(** The loop over the stale attempts never raises. *)
Lemma reconcile_loop_books now l db :
  books db → (∀ i, i ∈ l → is_Some (api_calls db !! i)) →
  ∃ db', for_each (reconcile_one now) l db = (Ok tt, db') ∧ keeps_books 0 db db'.
Proof.
  revert db. induction l as [|i l IH]; intros db Hb Hl; simpl.
  - exists db. split; [done|]. by apply keeps_same.
  - destruct (Hl i) as [c Hi]; [by left|].
    destruct (reconcile_one_total now i db c Hi) as [db1 Hrun].
    rewrite (bind_run _ _ _ _ _ Hrun).
    pose proof (reconcile_one_books _ _ _ _ _ Hb Hrun) as Hk1.
    apply reconcile_one_ok in Hrun as (c1 & Hi1 & ->).
    destruct (IH _ (kb_books _ _ _ Hk1)) as (db2 & Hrun2 & Hk2).
    { intros j Hj. destruct (Hl j) as [cj Hcj]; [by right|].
      cbn. rewrite lookup_alter_is_Some. unfold released_db.
      repeat case_match; cbn; rewrite ?lookup_alter_is_Some; by eexists. }
    exists db2. split; [done|]. by eapply keeps_books_trans.
Qed.

Lemma stale_books stale_before scan now res db db' :
  books db → reconcile_stale_api_call_attempts stale_before scan now db = (res, db') →
  keeps_books 0 db db'.
Proof.
  intros Hb. unfold reconcile_stale_api_call_attempts. rewrite bind_gets.
  set (rows := (select _ _).*1).
  destruct (reconcile_loop_books now rows db Hb) as (db1 & Hrun & Hk).
  { intros i ([j c] & -> & [Hj _]%elem_of_select)%list_elem_of_fmap. by eexists. }
  rewrite (bind_run _ _ _ _ _ Hrun). by intros [= _ <-].
Qed.

Lemma resolve_raise i outcome actual note now e db db' :
  resolve_unknown_provider_call i outcome actual note now db = (Raise e, db') → db' = db.
Proof.
  unfold resolve_unknown_provider_call. rewrite bind_get_or_raise.
  destruct (parse_outcome outcome); [|by intros [= _ <-]]. rewrite bind_raise_if.
  destruct (actual <? 0)%amt; [by intros [= _ <-]|]. rewrite bind_raise_if.
  destruct (negb _); [by intros [= _ <-]|]. rewrite bind_get_or_raise.
  destruct (api_calls db !! i) as [c|]; [|by intros [= _ <-]]. rewrite bind_raise_if.
  destruct (negb _); [by intros [= _ <-]|].
  destruct (ac_reservation_usage_date c); [|done].
  by rewrite (bind_run _ _ _ _ _ (update_pair_run _ _ _ _ _)).
Qed.

Lemma resolve_books i c outcome actual note now res db db' :
  books db → api_calls db !! i = Some c →
  resolve_unknown_provider_call i outcome actual note now db = (res, db') →
  keeps_books (excess (ac_reservation_estimated_cost_usd c) actual) db db'.
Proof.
  intros Hb Hi Hrun. destruct res as [c'|e].
  2: { apply resolve_raise in Hrun as ->. split; [done|]. unfold excess. intros; lia. }
  pose proof (balanced_resolve _ _ _ _ _ _ _ _ Hrun (bk_balanced _ Hb)) as Hbal.
  apply resolve_ok in Hrun as (c0 & o & _ & _ & _ & Hi0 & Haw & _ & ->).
  assert (c0 = c) as -> by congruence. clear Hi0.
  pose proof (row_ok_in _ _ _ Hb Hi) as [(Hend & Hpos & _ & Hnd) Hest _ _ _].
  split.
  - apply (books_step _ _ Hb Hbal); [by case_match|].
    assert (∀ j d, alter (mark_resolved o actual note now) i (api_calls db) !! j = Some d →
      api_calls db !! j = Some d ∨ row_ok d) as Hrows.
    { intros j d. apply alter_rows. intros c0 Hi0. assert (c0 = c) as -> by congruence.
      destruct o; split; by repeat split. }
    intros j d. case_match; apply Hrows.
  - intros k _. destruct (ac_reservation_usage_date c) as [date|] eqn:Hd;
      rewrite committed_call; [|unfold excess; lia].
    rewrite committed_pair by (apply keys_differ; by apply (bal_wf _ (bk_balanced _ Hb) _ _ Hi)).
    unfold excess. case_decide as Hk; [|lia].
    unfold awaiting_resolution in Haw. bools.
    assert (ac_reservation_state c = RReconciledUnknown) as Hs.
    { match goal with H : _ || _ = true |- _ => apply orb_true_iff in H as [Hn|] end; bools;
        [|done]. specialize (Hnd Hn). discriminate. }
    pose proof (unreconciled_ge _ _ _ k (bk_balanced _ Hb) Hi) as Hge.
    rewrite (held_in _ _ _ _ Hs Hd), decide_True in Hge by done.
    destruct (resolve_in_value _ actual (usage_row db k) Hge) as (Hr & Hu & Hsp).
    unfold committed_in. rewrite Hr, Hu, Hsp.
    unfold committed, spent, reserved, unreconciled. lia.
Qed.

(** ** Every transaction, and every sequence of them *)

Lemma step_books db e x db' :
  ledger_step db e x db' → timely db e → books db →
  keeps_books x db db' ∧ 0 ≤ x.
Proof.
  intros Hstep Ht Hb. destruct Hstep; cbn [timely] in Ht; (split; [|unfold excess; lia]).
  - by eapply prepare_books.
  - by eapply reserve_books.
  - eapply refused_books; [done|done|by apply Ht|done].
  - by eapply submit_books.
  - eapply fail_books; [..|done]; [done|apply excess_zero|done..].
  - by eapply end_books.
  - by eapply stale_books.
  - by eapply resolve_books.
  - match goal with H : record_unexpected_call _ _ _ _ _ = _ |- _ =>
      rewrite record_unexpected_run in H; injection H as _ <- end.
    edestruct counts_books as [Hb' Hc]; [|exact Hb|by apply keeps_same]. done.
Qed.

Lemma reach_books db x db' :
  ledger_reach timely db x db' → books db →
  books db' ∧ 0 ≤ x
  ∧ ∀ k, bk_endpoint k = ""%string →
      committed k db' ≤ Z.max (committed k db) (limit_of k) + x.
Proof.
  intros Hreach Hb. induction Hreach as [|x e y db1 db2 _ (Hb1 & Hx & Hc1) Hstep Ht].
  { split; [done|]. split; [done|]. lia. }
  destruct (step_books _ _ _ _ Hstep Ht Hb1) as [[Hb2 Hc2] Hy].
  split; [done|]. split; [lia|]. intros k Hk.
  specialize (Hc1 k Hk). specialize (Hc2 k Hk). lia.
Qed.
End steps.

**About this exercise:**
Set down, exactly and only, the lines running from the one holding "intros Hreach Hb." through the end of the records above, both ends included.

**Your response:**
  intros Hreach Hb. induction Hreach as [|x e y db1 db2 _ (Hb1 & Hx & Hc1) Hstep Ht].
  { split; [done|]. split; [done|]. lia. }
  destruct (step_books _ _ _ _ Hstep Ht Hb1) as [[Hb2 Hc2] Hy].
  split; [done|]. split; [lia|]. intros k Hk.
  specialize (Hc1 k Hk). specialize (Hc2 k Hk). lia.
Qed.
End steps.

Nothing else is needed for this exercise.